Embora a criação de emprego do mês passado tenha sido mais fraca que o esperado, o relatório mensal aponta uma recuperação das demissões em massa causadas pela pandemia, com uma queda de 431.000 no número de desempregados persistentes, totalizando 3,8 milhões, número que ainda é alto.

Em relação à fevereiro de 2020, quando a pandemia ainda não havia impactado a primeira economia do mundo, há 7,6 milhões de postos de trabalho a menos, segundo o relatório.

Os setores que foram mais gravemente prejudicados pelas restrições comerciais para conter o vírus constituíram a maior parte do avanço no mês passado: lazer e hotelaria somaram 292.000 empregos, dois terços deles em negócios como bares e restaurantes.

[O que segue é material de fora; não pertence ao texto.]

Definition dh_with_dev (x : ptr) (h : hid_handle) : hid_handle :=
  HidHandle x (dh_service h) (dh_hid h) (dh_buf h) (dh_size h) (dh_mutex h) (dh_mutex_init
    h) (dh_pipe h) (dh_thread_ret h) (dh_allocated_reports h) (dh_thread h) (dh_cond h)
    (dh_cond_init h) (dh_loop h) (dh_shutdown h) (dh_stopping h).
Definition dh_with_service (x : Z) (h : hid_handle) : hid_handle :=
  HidHandle (dh_dev h) x (dh_hid h) (dh_buf h) (dh_size h) (dh_mutex h) (dh_mutex_init h)
    (dh_pipe h) (dh_thread_ret h) (dh_allocated_reports h) (dh_thread h) (dh_cond h)
    (dh_cond_init h) (dh_loop h) (dh_shutdown h) (dh_stopping h).
Definition dh_with_hid (x : Z) (h : hid_handle) : hid_handle :=
  HidHandle (dh_dev h) (dh_service h) x (dh_buf h) (dh_size h) (dh_mutex h) (dh_mutex_init
    h) (dh_pipe h) (dh_thread_ret h) (dh_allocated_reports h) (dh_thread h) (dh_cond h)
    (dh_cond_init h) (dh_loop h) (dh_shutdown h) (dh_stopping h).
Definition dh_with_buf (x : bool) (h : hid_handle) : hid_handle :=
  HidHandle (dh_dev h) (dh_service h) (dh_hid h) x (dh_size h) (dh_mutex h) (dh_mutex_init
    h) (dh_pipe h) (dh_thread_ret h) (dh_allocated_reports h) (dh_thread h) (dh_cond h)
    (dh_cond_init h) (dh_loop h) (dh_shutdown h) (dh_stopping h).
Definition dh_with_size (x : Z) (h : hid_handle) : hid_handle :=
  HidHandle (dh_dev h) (dh_service h) (dh_hid h) (dh_buf h) x (dh_mutex h) (dh_mutex_init
    h) (dh_pipe h) (dh_thread_ret h) (dh_allocated_reports h) (dh_thread h) (dh_cond h)
    (dh_cond_init h) (dh_loop h) (dh_shutdown h) (dh_stopping h).
Definition dh_with_mutex (x : option bool) (h : hid_handle) : hid_handle :=
  HidHandle (dh_dev h) (dh_service h) (dh_hid h) (dh_buf h) (dh_size h) x (dh_mutex_init
    h) (dh_pipe h) (dh_thread_ret h) (dh_allocated_reports h) (dh_thread h) (dh_cond h)
    (dh_cond_init h) (dh_loop h) (dh_shutdown h) (dh_stopping h).
Definition dh_with_mutex_init (x : bool) (h : hid_handle) : hid_handle :=
  HidHandle (dh_dev h) (dh_service h) (dh_hid h) (dh_buf h) (dh_size h) (dh_mutex h) x
    (dh_pipe h) (dh_thread_ret h) (dh_allocated_reports h) (dh_thread h) (dh_cond h)
    (dh_cond_init h) (dh_loop h) (dh_shutdown h) (dh_stopping h).
Definition dh_with_pipe (x : Z * Z) (h : hid_handle) : hid_handle :=
  HidHandle (dh_dev h) (dh_service h) (dh_hid h) (dh_buf h) (dh_size h) (dh_mutex h)
    (dh_mutex_init h) x (dh_thread_ret h) (dh_allocated_reports h) (dh_thread h) (dh_cond
    h) (dh_cond_init h) (dh_loop h) (dh_shutdown h) (dh_stopping h).
Definition dh_with_thread_ret (x : Z) (h : hid_handle) : hid_handle :=
  HidHandle (dh_dev h) (dh_service h) (dh_hid h) (dh_buf h) (dh_size h) (dh_mutex h)
    (dh_mutex_init h) (dh_pipe h) x (dh_allocated_reports h) (dh_thread h) (dh_cond h)
    (dh_cond_init h) (dh_loop h) (dh_shutdown h) (dh_stopping h).
Definition dh_with_allocated_reports (x : Z) (h : hid_handle) : hid_handle :=
  HidHandle (dh_dev h) (dh_service h) (dh_hid h) (dh_buf h) (dh_size h) (dh_mutex h)
    (dh_mutex_init h) (dh_pipe h) (dh_thread_ret h) x (dh_thread h) (dh_cond h)
    (dh_cond_init h) (dh_loop h) (dh_shutdown h) (dh_stopping h).
Definition dh_with_thread (x : thread_state) (h : hid_handle) : hid_handle :=
  HidHandle (dh_dev h) (dh_service h) (dh_hid h) (dh_buf h) (dh_size h) (dh_mutex h)
    (dh_mutex_init h) (dh_pipe h) (dh_thread_ret h) (dh_allocated_reports h) x (dh_cond h)
    (dh_cond_init h) (dh_loop h) (dh_shutdown h) (dh_stopping h).
Definition dh_with_cond (x : bool) (h : hid_handle) : hid_handle :=
  HidHandle (dh_dev h) (dh_service h) (dh_hid h) (dh_buf h) (dh_size h) (dh_mutex h)
    (dh_mutex_init h) (dh_pipe h) (dh_thread_ret h) (dh_allocated_reports h) (dh_thread h)
    x (dh_cond_init h) (dh_loop h) (dh_shutdown h) (dh_stopping h).
Definition dh_with_cond_init (x : bool) (h : hid_handle) : hid_handle :=
  HidHandle (dh_dev h) (dh_service h) (dh_hid h) (dh_buf h) (dh_size h) (dh_mutex h)
    (dh_mutex_init h) (dh_pipe h) (dh_thread_ret h) (dh_allocated_reports h) (dh_thread h)
    (dh_cond h) x (dh_loop h) (dh_shutdown h) (dh_stopping h).
Definition dh_with_loop (x : Z) (h : hid_handle) : hid_handle :=
  HidHandle (dh_dev h) (dh_service h) (dh_hid h) (dh_buf h) (dh_size h) (dh_mutex h)
    (dh_mutex_init h) (dh_pipe h) (dh_thread_ret h) (dh_allocated_reports h) (dh_thread h)
    (dh_cond h) (dh_cond_init h) x (dh_shutdown h) (dh_stopping h).
Definition dh_with_shutdown (x : Z) (h : hid_handle) : hid_handle :=
  HidHandle (dh_dev h) (dh_service h) (dh_hid h) (dh_buf h) (dh_size h) (dh_mutex h)
    (dh_mutex_init h) (dh_pipe h) (dh_thread_ret h) (dh_allocated_reports h) (dh_thread h)
    (dh_cond h) (dh_cond_init h) (dh_loop h) x (dh_stopping h).
Definition dh_with_stopping (x : bool) (h : hid_handle) : hid_handle :=
  HidHandle (dh_dev h) (dh_service h) (dh_hid h) (dh_buf h) (dh_size h) (dh_mutex h)
    (dh_mutex_init h) (dh_pipe h) (dh_thread_ret h) (dh_allocated_reports h) (dh_thread h)
    (dh_cond h) (dh_cond_init h) (dh_loop h) (dh_shutdown h) x.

As acomodações somaram 35.000 posições, e as empresas de entretenimento, jogos de azar e recreação acrescentaram 58.000.

No entanto, este setor ainda tem 2,5 milhões de empregos a menos em comparação com fevereiro de 2020, de acordo com o relatório.

Em relação aos salários, a remuneração média por hora aumentou 15 centavos, para 30,33 dólares, depois de um aumento de 21 centavos em abril, que o Departamento do Trabalho atribuiu aos esforços das empresas para atrair trabalhadores desempregados de volta ao mercado.

"Os dados dos últimos dois meses sugerem que a crescente demanda de mão de obra associada com a recuperação da pandemia pode ter exercido uma pressão de aumento sobre os salários", diz o relatório oficial, apesar de acrescentar que as demissões causadas pela pandemia "complicam a análise" das tendências salariais.

O Departamento do Trabalho também revisou ligeiramente o aumento da criação de empregos nos meses anteriores. Sendo assim, as novas contratações de março ficaram em 785.000, e abril aumentou para 278.000, um aumento líquido de 27.000 para os dois meses.